• Procedimento estético com gordura de cadáver vira tendência

    Uma nova tendência na área da estética tem gerado preocupação entre especialistas em saúde: o uso de gordura humana proveniente de doadores falecidos para procedimentos de preenchimento corporal. A técnica começou a ganhar espaço em clínicas nos Estados Unidos e é apresentada como uma alternativa menos invasiva para aumentar ou remodelar partes do corpo.

    O método utiliza um produto desenvolvido a partir de gordura humana coletada de cadáveres, que passa por processos laboratoriais de purificação e esterilização antes de ser aplicado em pacientes. A proposta é substituir a técnica tradicional de enxerto de gordura do próprio corpo do paciente, permitindo aplicações mais rápidas e sem a necessidade de retirada prévia de tecido adiposo.

    Esse tipo de material tem sido utilizado principalmente em procedimentos de contorno corporal, como aumento de glúteos, seios e outras áreas.

    Apesar do interesse crescente, o tratamento costuma ter custo elevado e pode chegar a valores que ultrapassam dezenas de milhares de dólares, dependendo da quantidade utilizada e da região tratada.

    Entidades médicas, no entanto, alertam que a técnica ainda carece de comprovação científica sólida. O Conselho Regional de Medicina do Estado de São Paulo (Cremesp), por exemplo, destacou que não existem estudos clínicos robustos capazes de garantir a segurança e a eficácia do procedimento.
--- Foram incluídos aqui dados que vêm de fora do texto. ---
Lemma wm_step_keys_of_allowed (self : WorkerManager) (c : wm_call) :
  tables_consistent self -> keys_of_allowed self -> keys_of_allowed (wm_step self c).
Proof.
  intros Hc Hk.
  assert (forall s now k,
            keys_of_allowed s -> keys_of_allowed (fst (_add_worker s now k))) as Hadd.
  { intros s now k Hs k' vk'.
    destruct (_add_worker_public_keys s now k) as [-> _].
    destruct (_add_worker_monotone s now k) as [Hal _].
    intros Hk'. destruct (Hs k' vk' Hk') as [Hin Hv]. split; [by apply Hal|done]. }
  destruct c as [now k|now k sp|w b|w]; simpl.
  - unfold add_worker. destruct (do_public_key_auth self) eqn:Hauth; [|by apply Hadd].
    unfold add_public_key. rewrite Hauth. simpl.
    destruct (public_keys self !! k) as [vk|] eqn:Hlk; simpl; [by apply Hadd|].
    destruct (VerifyKey (encode k)) as [vk|e] eqn:Hvk; simpl; [|done].
    set (s1 := set_public_keys self (<[k:=vk]> (public_keys self))).
    assert (do_public_key_auth s1 = true) as Hauth1 by done.
    assert (is_Some (public_keys s1 !! k)) as Hk1.
    { unfold s1. simpl. rewrite lookup_insert_eq. eauto. }
    destruct (_add_worker_stored_key s1 now k Hauth1 Hk1) as (_ & Hin & _ & _ & _).
    destruct (_add_worker_public_keys s1 now k) as [Hp _].
    destruct (_add_worker_monotone s1 now k) as [Hal _].
    intros k' vk'. rewrite Hp. unfold s1 at 1. simpl.
    destruct (decide (k = k')) as [<-|Hne].
    + rewrite lookup_insert_eq. intros [= <-]. done.
    + rewrite lookup_insert_ne by done. intros Hk'.
      destruct (Hk k' vk' Hk') as [Hin' Hv]. split; [|done].
      apply Hal. done.
  - unfold authenticate_and_add_worker.
    destruct (authenticate_worker self k sp) as [[|]|e]; simpl; [|done|done].
    by apply Hadd.
  - destruct (set_registration_status self w b) as [[self' ret]|e] eqn:Hs; [|done].
    apply set_registration_status_fields in Hs as (Ha & Hp & _).
    intros k vk. rewrite Hp, Ha. apply Hk.
  - destruct (decide (w ∈ allowed_workers self)) as [Hin|Hnin].
    2:{ by rewrite remove_worker_not_allowed. }
    destruct (remove_worker_allowed self w Hin) as (_ & Ha & _ & Hp & _).
    intros k vk. rewrite Hp, Ha.
    destruct (do_public_key_auth self) eqn:Hauth.
    + destruct (decide (w = k)) as [->|Hne]; [by rewrite lookup_delete_eq|].
      rewrite lookup_delete_ne by done. intros Hk'.
      destruct (Hk k vk Hk') as [Hin' Hv]. split; [|done].
      apply py_list_remove_other; [congruence|done].
    + rewrite (no_keys_when_unsafe self Hc Hauth). by rewrite lookup_empty.
Qed.

Lemma wm_run_keys_of_allowed (calls : list wm_call) (self : WorkerManager) :
  tables_consistent self -> keys_of_allowed self ->
  keys_of_allowed (wm_run self calls).
Proof.
  revert self. induction calls as [|c calls IH]; intros self Hc Hk; [done|].
  simpl. apply IH; [by apply wm_step_consistent|by apply wm_step_keys_of_allowed].
Qed.

Lemma new_manager_keys_of_allowed (safe : bool) (db : option (list string)) :
  keys_of_allowed (new_manager safe db).
Proof. intros k vk. simpl. by rewrite lookup_empty. Qed.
    Entre as possíveis complicações citadas por especialistas estão reações inflamatórias, formação de nódulos, infecções e até casos de embolia, quando partículas de gordura entram na corrente sanguínea e podem causar problemas graves.

    Além das preocupações médicas, o uso de gordura de doadores falecidos em procedimentos puramente estéticos também levanta debates éticos, principalmente sobre consentimento e limites na utilização de tecidos humanos para fins comerciais. No Brasil, esse tipo de aplicação não possui autorização regulatória e não pode ser realizado fora de protocolos de pesquisa devidamente aprovados.

    Diante das incertezas, especialistas recomendam cautela tanto por parte de profissionais quanto de pacientes, ressaltando que técnicas sem validação científica ampla devem permanecer restritas ao ambiente de estudos clínicos até que haja comprovação segura de seus efeitos e riscos.